- As I have worked on more than 70 datasets till now, I wanted to have a sneak-peak into industry related processes starting from client acquisition to presenting them with insights and findings. This project covers such step in a detailed manner where machine learning algorithms are as necessary as client communications.
Wrote an email describing my thoughts and findings to AD, focusing on the data that I would need from the client and the analytical models I would use to test such hypothesis of wether price sensitivity affecting customer churn.
-
Some of the datatypes are not correctly denoted, it was changed to correct format. Also numerical data seems to be highly skewed.
-
Its an unbalanced dataset with churning customers records make approximately 10% of total.
-
Various sales channels are observed, the above plot shows last three sales channels have no churn till date.
-
There was no high correlation of price for customer churn directly, as we have taken sum and average of price for each customer for peak, mid-peak and off-peak prices for both energy and power. So feature engineering was necessary in our part to obtain high correlation.
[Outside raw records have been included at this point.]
(** [QueryFeederDelegation] *)

Definition QueryFeederDelegation_MarshalToSizedBuffer (m : QueryFeederDelegation) : W :=
  put_string [0xa] (QueryFeederDelegation_ValidatorAddr m).
Definition QueryFeederDelegation_Size (m : QueryFeederDelegation) : Z :=
  size_string 1 (QueryFeederDelegation_ValidatorAddr m).
Definition QueryFeederDelegation_field (n : Z) : option (field_reader QueryFeederDelegation) :=
  if n =? 1 then Some (string_field "ValidatorAddr" (λ m v, mkQueryFeederDelegation v)) else
  None.
#[export] Instance QueryFeederDelegation_message : ProtoMessage QueryFeederDelegation :=
  message "QueryFeederDelegation" (mkQueryFeederDelegation "")
    QueryFeederDelegation_Size
    QueryFeederDelegation_MarshalToSizedBuffer
    QueryFeederDelegation_field.

(** [QueryFeederDelegationResponse] *)

Definition QueryFeederDelegationResponse_MarshalToSizedBuffer (m : QueryFeederDelegationResponse) :
    W :=
  put_string [0xa] (QueryFeederDelegationResponse_FeederAddr m).
Definition QueryFeederDelegationResponse_Size (m : QueryFeederDelegationResponse) : Z :=
  size_string 1 (QueryFeederDelegationResponse_FeederAddr m).
Definition QueryFeederDelegationResponse_field (n : Z) :
    option (field_reader QueryFeederDelegationResponse) :=
  if n =? 1 then Some (string_field "FeederAddr" (λ m v, mkQueryFeederDelegationResponse v)) else
  None.
#[export] Instance QueryFeederDelegationResponse_message :
    ProtoMessage QueryFeederDelegationResponse :=
  message "QueryFeederDelegationResponse" (mkQueryFeederDelegationResponse "")
    QueryFeederDelegationResponse_Size
    QueryFeederDelegationResponse_MarshalToSizedBuffer
    QueryFeederDelegationResponse_field.

(** [QueryMissCounter] *)

Definition QueryMissCounter_MarshalToSizedBuffer (m : QueryMissCounter) : W :=
  put_string [0xa] (QueryMissCounter_ValidatorAddr m).
Definition QueryMissCounter_Size (m : QueryMissCounter) : Z :=
  size_string 1 (QueryMissCounter_ValidatorAddr m).
Definition QueryMissCounter_field (n : Z) : option (field_reader QueryMissCounter) :=
  if n =? 1 then Some (string_field "ValidatorAddr" (λ m v, mkQueryMissCounter v)) else
  None.
#[export] Instance QueryMissCounter_message : ProtoMessage QueryMissCounter :=
  message "QueryMissCounter" (mkQueryMissCounter "")
    QueryMissCounter_Size QueryMissCounter_MarshalToSizedBuffer QueryMissCounter_field.

(** [QueryMissCounterResponse] *)

Definition QueryMissCounterResponse_MarshalToSizedBuffer (m : QueryMissCounterResponse) : W :=
  put_varint [0x8] (QueryMissCounterResponse_MissCounter m).
Definition QueryMissCounterResponse_Size (m : QueryMissCounterResponse) : Z :=
  size_varint 1 (QueryMissCounterResponse_MissCounter m).
Definition QueryMissCounterResponse_field (n : Z) :
    option (field_reader QueryMissCounterResponse) :=
  if n =? 1 then
    Some (varint_field "MissCounter" wrap_u64 (λ m v, mkQueryMissCounterResponse v)) else
  None.
#[export] Instance QueryMissCounterResponse_message : ProtoMessage QueryMissCounterResponse :=
  message "QueryMissCounterResponse" (mkQueryMissCounterResponse 0)
    QueryMissCounterResponse_Size
    QueryMissCounterResponse_MarshalToSizedBuffer
    QueryMissCounterResponse_field.

(** [QuerySlashWindow] *)

Definition QuerySlashWindow_MarshalToSizedBuffer (m : QuerySlashWindow) : W := mret ().
Definition QuerySlashWindow_Size (m : QuerySlashWindow) : Z := 0.
Definition QuerySlashWindow_field (n : Z) : option (field_reader QuerySlashWindow) := None.
#[export] Instance QuerySlashWindow_message : ProtoMessage QuerySlashWindow :=
  message "QuerySlashWindow" mkQuerySlashWindow
    QuerySlashWindow_Size QuerySlashWindow_MarshalToSizedBuffer QuerySlashWindow_field.

(** [QuerySlashWindowResponse] *)

Definition QuerySlashWindowResponse_MarshalToSizedBuffer (m : QuerySlashWindowResponse) : W :=
  put_varint [0x8] (QuerySlashWindowResponse_WindowProgress m).
Definition QuerySlashWindowResponse_Size (m : QuerySlashWindowResponse) : Z :=
  size_varint 1 (QuerySlashWindowResponse_WindowProgress m).
Definition QuerySlashWindowResponse_field (n : Z) :
    option (field_reader QuerySlashWindowResponse) :=
  if n =? 1 then
    Some (varint_field "WindowProgress" wrap_u64 (λ m v, mkQuerySlashWindowResponse v)) else
  None.
#[export] Instance QuerySlashWindowResponse_message : ProtoMessage QuerySlashWindowResponse :=
  message "QuerySlashWindowResponse" (mkQuerySlashWindowResponse 0)
    QuerySlashWindowResponse_Size
    QuerySlashWindowResponse_MarshalToSizedBuffer
    QuerySlashWindowResponse_field.

(** [QueryAggregatePrevote] *)

Definition QueryAggregatePrevote_MarshalToSizedBuffer (m : QueryAggregatePrevote) : W :=
  put_string [0xa] (QueryAggregatePrevote_ValidatorAddr m).
Definition QueryAggregatePrevote_Size (m : QueryAggregatePrevote) : Z :=
  size_string 1 (QueryAggregatePrevote_ValidatorAddr m).
Definition QueryAggregatePrevote_field (n : Z) : option (field_reader QueryAggregatePrevote) :=
  if n =? 1 then Some (string_field "ValidatorAddr" (λ m v, mkQueryAggregatePrevote v)) else
  None.
#[export] Instance QueryAggregatePrevote_message : ProtoMessage QueryAggregatePrevote :=
  message "QueryAggregatePrevote" (mkQueryAggregatePrevote "")
    QueryAggregatePrevote_Size
    QueryAggregatePrevote_MarshalToSizedBuffer
    QueryAggregatePrevote_field.

(** [QueryAggregatePrevoteResponse] *)

Definition QueryAggregatePrevoteResponse_MarshalToSizedBuffer (m : QueryAggregatePrevoteResponse) :
    W :=
  put_message [0xa] (QueryAggregatePrevoteResponse_AggregatePrevote m).
Definition QueryAggregatePrevoteResponse_Size (m : QueryAggregatePrevoteResponse) : Z :=
  size_delimited 1 (pb_Size (QueryAggregatePrevoteResponse_AggregatePrevote m)).
Definition QueryAggregatePrevoteResponse_field (n : Z) :
    option (field_reader QueryAggregatePrevoteResponse) :=
  if n =? 1 then
    Some (message_field "AggregatePrevote" QueryAggregatePrevoteResponse_AggregatePrevote
      (λ m v, mkQueryAggregatePrevoteResponse v)) else
  None.
#[export] Instance QueryAggregatePrevoteResponse_message :
    ProtoMessage QueryAggregatePrevoteResponse :=
  message "QueryAggregatePrevoteResponse" (mkQueryAggregatePrevoteResponse pb_empty)
    QueryAggregatePrevoteResponse_Size
    QueryAggregatePrevoteResponse_MarshalToSizedBuffer
    QueryAggregatePrevoteResponse_field.

(** [QueryAggregatePrevotes] *)

Definition QueryAggregatePrevotes_MarshalToSizedBuffer (m : QueryAggregatePrevotes) : W := mret ().
Definition QueryAggregatePrevotes_Size (m : QueryAggregatePrevotes) : Z := 0.
Definition QueryAggregatePrevotes_field (n : Z) :
    option (field_reader QueryAggregatePrevotes) := None.
#[export] Instance QueryAggregatePrevotes_message : ProtoMessage QueryAggregatePrevotes :=
  message "QueryAggregatePrevotes" mkQueryAggregatePrevotes
    QueryAggregatePrevotes_Size
    QueryAggregatePrevotes_MarshalToSizedBuffer
    QueryAggregatePrevotes_field.

(** [QueryAggregatePrevotesResponse] *)

Definition QueryAggregatePrevotesResponse_MarshalToSizedBuffer (m : QueryAggregatePrevotesResponse) :
    W :=
  put_messages [0xa] (QueryAggregatePrevotesResponse_AggregatePrevotes m).
Definition QueryAggregatePrevotesResponse_Size (m : QueryAggregatePrevotesResponse) : Z :=
  size_messages 1 (QueryAggregatePrevotesResponse_AggregatePrevotes m).
Definition QueryAggregatePrevotesResponse_field (n : Z) :
    option (field_reader QueryAggregatePrevotesResponse) :=
  if n =? 1 then
    Some (messages_field "AggregatePrevotes" QueryAggregatePrevotesResponse_AggregatePrevotes
      (λ m v, mkQueryAggregatePrevotesResponse v)) else
  None.
#[export] Instance QueryAggregatePrevotesResponse_message :
    ProtoMessage QueryAggregatePrevotesResponse :=
  message "QueryAggregatePrevotesResponse" (mkQueryAggregatePrevotesResponse [])
    QueryAggregatePrevotesResponse_Size
    QueryAggregatePrevotesResponse_MarshalToSizedBuffer
    QueryAggregatePrevotesResponse_field.

(** [QueryAggregateVote] *)

Definition QueryAggregateVote_MarshalToSizedBuffer (m : QueryAggregateVote) : W :=
  put_string [0xa] (QueryAggregateVote_ValidatorAddr m).
Definition QueryAggregateVote_Size (m : QueryAggregateVote) : Z :=
  size_string 1 (QueryAggregateVote_ValidatorAddr m).
Definition QueryAggregateVote_field (n : Z) : option (field_reader QueryAggregateVote) :=
  if n =? 1 then Some (string_field "ValidatorAddr" (λ m v, mkQueryAggregateVote v)) else
  None.
#[export] Instance QueryAggregateVote_message : ProtoMessage QueryAggregateVote :=
  message "QueryAggregateVote" (mkQueryAggregateVote "")
    QueryAggregateVote_Size QueryAggregateVote_MarshalToSizedBuffer QueryAggregateVote_field.

(** [QueryAggregateVoteResponse] *)

Definition QueryAggregateVoteResponse_MarshalToSizedBuffer (m : QueryAggregateVoteResponse) : W :=
  put_message [0xa] (QueryAggregateVoteResponse_AggregateVote m).
Definition QueryAggregateVoteResponse_Size (m : QueryAggregateVoteResponse) : Z :=
  size_delimited 1 (pb_Size (QueryAggregateVoteResponse_AggregateVote m)).
Definition QueryAggregateVoteResponse_field (n : Z) :
    option (field_reader QueryAggregateVoteResponse) :=
  if n =? 1 then
    Some (message_field "AggregateVote" QueryAggregateVoteResponse_AggregateVote
      (λ m v, mkQueryAggregateVoteResponse v)) else
  None.
#[export] Instance QueryAggregateVoteResponse_message : ProtoMessage QueryAggregateVoteResponse :=
  message "QueryAggregateVoteResponse" (mkQueryAggregateVoteResponse pb_empty)
    QueryAggregateVoteResponse_Size
    QueryAggregateVoteResponse_MarshalToSizedBuffer
    QueryAggregateVoteResponse_field.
Before proceeding to feature engineering an auto-corelation and partial auto-correlation plot were plotted to observe relation between any two months in the year.i.e Observing seasonality in price data.
-
As defining price sensitivity was a task assigned to me, I researched various definition for it and most of the cases include product as numerator. As our service is a subscription type, so I defined price sensitivity as difference between month A and present month divided by present month price .
-
After several observations and analysis, I found price sensitivity defined taking Month_1 as January and Month_2 as December of previous year, had the best correlation with the churn of customer. Few of the feature engineered columns are picked from plethora of columns having the best correlation value.
-
As there were both negative sensitivites(price has decresed) and postive sensitivities(price has increased), total of 9 columns are observed separately for corelation with churn to study for both wether price increse is affecting churn or price decrese is encouraging customer to not churn.
-
A final dataset is created considering best correlated columns and modelling was done on this dataset where feature engineered columns had more say in it.
- Various models are fit with hypertuning of parameter and XGBoostClassifier was found to be best model.
- Smote was used to improve recall value, as detection of customer churning is more important than predicting wether a customer will stay with us or not.
- A final executive summary was created for delivering insights to client which was one page summary for all the analysis done by me.